WHAT YOU HAVE TO DO:
From the data below, return the exact lines starting at the line containing "Definition strftime_ymd (t" and ending at the line containing "6 (microsecond t)).", both included, and nothing else.
━━━━━━━━━━━━━━━━━━━━
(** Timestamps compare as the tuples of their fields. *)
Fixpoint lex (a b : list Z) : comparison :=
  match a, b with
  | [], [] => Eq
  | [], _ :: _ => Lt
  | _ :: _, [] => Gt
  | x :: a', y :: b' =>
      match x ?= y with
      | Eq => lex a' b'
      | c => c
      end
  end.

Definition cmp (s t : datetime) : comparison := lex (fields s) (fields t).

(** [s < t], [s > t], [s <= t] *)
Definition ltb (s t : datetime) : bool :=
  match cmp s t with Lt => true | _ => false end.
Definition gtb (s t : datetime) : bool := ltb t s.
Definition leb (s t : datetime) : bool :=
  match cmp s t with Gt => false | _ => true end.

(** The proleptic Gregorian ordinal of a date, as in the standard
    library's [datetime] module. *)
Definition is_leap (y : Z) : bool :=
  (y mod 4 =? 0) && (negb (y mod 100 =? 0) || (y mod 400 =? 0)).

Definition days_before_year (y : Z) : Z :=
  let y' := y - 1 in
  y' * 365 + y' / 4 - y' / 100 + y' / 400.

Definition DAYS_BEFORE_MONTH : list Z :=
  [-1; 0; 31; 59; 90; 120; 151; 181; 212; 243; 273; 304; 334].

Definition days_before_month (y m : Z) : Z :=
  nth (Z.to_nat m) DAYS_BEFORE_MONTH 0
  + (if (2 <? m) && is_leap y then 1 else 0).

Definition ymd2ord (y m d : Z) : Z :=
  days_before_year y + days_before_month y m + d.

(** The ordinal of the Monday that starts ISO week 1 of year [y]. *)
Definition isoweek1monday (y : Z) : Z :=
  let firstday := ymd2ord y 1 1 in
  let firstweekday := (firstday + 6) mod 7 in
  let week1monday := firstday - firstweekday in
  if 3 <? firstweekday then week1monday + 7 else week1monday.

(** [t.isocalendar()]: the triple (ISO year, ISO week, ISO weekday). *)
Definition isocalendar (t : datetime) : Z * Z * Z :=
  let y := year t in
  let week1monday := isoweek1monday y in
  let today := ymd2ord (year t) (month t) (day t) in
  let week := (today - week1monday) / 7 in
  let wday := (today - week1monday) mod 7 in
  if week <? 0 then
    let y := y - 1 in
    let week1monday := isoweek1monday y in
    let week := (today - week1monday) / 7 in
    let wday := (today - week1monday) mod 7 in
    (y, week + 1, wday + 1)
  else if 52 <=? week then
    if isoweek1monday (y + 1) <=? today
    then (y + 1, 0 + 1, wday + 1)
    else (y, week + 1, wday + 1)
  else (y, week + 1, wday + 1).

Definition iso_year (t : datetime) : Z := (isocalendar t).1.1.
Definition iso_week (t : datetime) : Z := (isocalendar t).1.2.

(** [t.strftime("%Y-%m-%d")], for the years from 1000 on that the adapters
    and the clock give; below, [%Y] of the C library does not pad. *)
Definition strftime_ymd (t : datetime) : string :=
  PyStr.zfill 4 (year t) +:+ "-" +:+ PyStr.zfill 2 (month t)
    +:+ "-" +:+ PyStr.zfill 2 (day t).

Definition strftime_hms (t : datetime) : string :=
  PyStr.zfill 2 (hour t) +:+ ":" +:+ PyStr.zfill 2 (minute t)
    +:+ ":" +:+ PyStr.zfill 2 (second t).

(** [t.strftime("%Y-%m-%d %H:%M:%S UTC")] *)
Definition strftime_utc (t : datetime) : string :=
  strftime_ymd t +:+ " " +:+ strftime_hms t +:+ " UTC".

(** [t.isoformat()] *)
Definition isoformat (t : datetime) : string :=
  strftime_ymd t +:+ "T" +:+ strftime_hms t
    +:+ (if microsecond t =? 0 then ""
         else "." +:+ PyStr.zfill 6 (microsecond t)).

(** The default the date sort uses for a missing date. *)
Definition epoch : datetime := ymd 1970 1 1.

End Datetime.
━━━━━━━━━━━━━━━━━━━━
COMPLETED EXERCISE:
Definition strftime_ymd (t : datetime) : string :=
  PyStr.zfill 4 (year t) +:+ "-" +:+ PyStr.zfill 2 (month t)
    +:+ "-" +:+ PyStr.zfill 2 (day t).

Definition strftime_hms (t : datetime) : string :=
  PyStr.zfill 2 (hour t) +:+ ":" +:+ PyStr.zfill 2 (minute t)
    +:+ ":" +:+ PyStr.zfill 2 (second t).

(** [t.strftime("%Y-%m-%d %H:%M:%S UTC")] *)
Definition strftime_utc (t : datetime) : string :=
  strftime_ymd t +:+ " " +:+ strftime_hms t +:+ " UTC".

(** [t.isoformat()] *)
Definition isoformat (t : datetime) : string :=
  strftime_ymd t +:+ "T" +:+ strftime_hms t
    +:+ (if microsecond t =? 0 then ""
         else "." +:+ PyStr.zfill 6 (microsecond t)).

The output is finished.